The UK Supreme Court to Hear Deepwater Horizon Appeal Seeking Removal of an Arbitrator
Kluwer Arbitration Blog
June 1, 2019
Please refer to this post as:, ‘The UK Supreme Court to Hear Deepwater Horizon Appeal Seeking Removal of an Arbitrator’, Kluwer Arbitration Blog, June 1 2019, http://arbitrationblog.kluwerarbitration.com/2019/06/01/the-uk-supreme-court-to-hear-deepwater-horizon-appeal-seeking-removal-of-an-arbitrator/
The UK Supreme Court will hear an appeal from Halliburton Company v Chubb Bermuda Insurance Ltd  EWCA Civ 817 on whether an arbitrator may accept appointments in multiple references concerning the overlapping subject matter with only one common party, without giving rise to an appearance of bias and without disclosure.
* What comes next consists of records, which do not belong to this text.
(** [getattr(self, name)] over the [_<type>_to_mysql] methods of the
    class; [None] stands for [AttributeError]. *)
Definition getattr_to_mysql (name : string)
  : option (MySQLConverter -> pyval -> result pyval) :=
  if String.eqb name "_int_to_mysql" then Some _int_to_mysql
  else if String.eqb name "_long_to_mysql" then Some _long_to_mysql
  else if String.eqb name "_float_to_mysql" then Some _float_to_mysql
  else if String.eqb name "_str_to_mysql" then Some _str_to_mysql
  else if String.eqb name "_unicode_to_mysql" then Some _unicode_to_mysql
  else if String.eqb name "_bool_to_mysql" then Some _bool_to_mysql
  else if String.eqb name "_nonetype_to_mysql" then Some _nonetype_to_mysql
  else if String.eqb name "_datetime_to_mysql" then Some _datetime_to_mysql
  else if String.eqb name "_date_to_mysql" then Some _date_to_mysql
  else if String.eqb name "_time_to_mysql" then Some _time_to_mysql
  else if String.eqb name "_struct_time_to_mysql"
  then Some _struct_time_to_mysql
  else if String.eqb name "_timedelta_to_mysql" then Some _timedelta_to_mysql
  else if String.eqb name "_decimal_to_mysql" then Some _decimal_to_mysql
  else None.

Definition cannot_convert (type_name : string) : exn :=
  mk_exn TypeError
    ("Python '" ++ type_name ++ "' cannot be converted to a MySQL type").

(** [MySQLConverter.to_mysql] *)
Definition to_mysql (self : MySQLConverter) (value : pyval) : result pyval :=
  let type_name := PyStr.lower (class_name value) in
  try_except
    (match getattr_to_mysql ("_" ++ type_name ++ "_to_mysql") with
     | Some method => method self value
     | None => raise AttributeError "no such attribute"
     end)
    is_AttributeError
    (fun _ => Raise (cannot_convert type_name)).

(** ** [to_python] and its methods *)

(** [int(s)] on a byte string *)
Definition int_ (s : string) : result Z :=
  match PyNum.py_int s with
  | Some z => Return z
  | None => raise ValueError (invalid_literal rt s)
  end.

(** The object of an integer: an [int] up to [sys.maxint], else a [long] *)
Definition int_obj (z : Z) : pyval :=
  if (- sys_maxint rt - 1 <=? z) && (z <=? sys_maxint rt) then PInt z
  else PLong z.

Fixpoint ints (l : list string) : result (list Z) :=
  match l with
  | [] => Return []
  | s :: l' => z <- int_ s ;; r <- ints l' ;; Return (z :: r)
  end.

(** [(a, b) = l] and [(a, b, c) = l] *)
Definition unpack2 {A : Type} (l : list A) : result (A * A) :=
  match l with
  | [a; b] => Return (a, b)
  | [] | [_] => raise ValueError "need more values to unpack"
  | _ => raise ValueError "too many values to unpack"
  end.

Definition unpack3 {A : Type} (l : list A) : result (A * A * A) :=
  match l with
  | [a; b; c] => Return (a, b, c)
  | [] | [_] | [_; _] => raise ValueError "need more values to unpack"
  | _ => raise ValueError "too many values to unpack"
  end.

Definition _FLOAT_to_python (self : MySQLConverter) (value : string)
    (desc : flddsc) : result pyval :=
  f <- float_of_str rt value ;; Return (PFloat f).

Definition _INT_to_python (self : MySQLConverter) (value : string)
    (desc : flddsc) : result pyval :=
  z <- int_ value ;; Return (int_obj z).

Definition _LONG_to_python (self : MySQLConverter) (value : string)
    (desc : flddsc) : result pyval :=
  z <- int_ value ;; Return (int_obj z).

Definition _DECIMAL_to_python (self : MySQLConverter) (value : string)
    (desc : flddsc) : result pyval :=
  d <- Decimal_of_str rt value ;; Return (PDecimal d).

(** [struct.unpack('>Q', s)[0]] *)
Definition unpack_Q (s : string) : result Z :=
  if Nat.eqb (String.length s) 8
  then Return (fold_left (fun acc b => acc * 256 + Z.of_N b) (PyStr.ords s) 0)
  else raise StructError "unpack requires a string argument of length 8".

Definition _BIT_to_python (self : MySQLConverter) (value : string)
    (dsc : flddsc) : result pyval :=
  let int_val := value in
  let int_val :=
    if (String.length int_val <? 8)%nat
    then PyStr.repeat "000"%char (8 - String.length int_val) ++ int_val
    else int_val in
  z <- unpack_Q int_val ;; Return (int_obj z).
As it stands, the decision of the Court of Appeal means that arbitrators can accept multiple appointments in arbitrations with overlapping subject matters, without disclosure, and without necessarily giving rise to doubts about their impartiality.
The Factual and Procedural Background of the Case
The factual backdrop to this case is the BP oil spill in the Gulf of Mexico. Transocean was the owner of the Deepwater Horizon oil rig. Halliburton was engaged to provide cementing and other services in relation to the abandonment of the well. Both settled claims against it arising from the oil spill.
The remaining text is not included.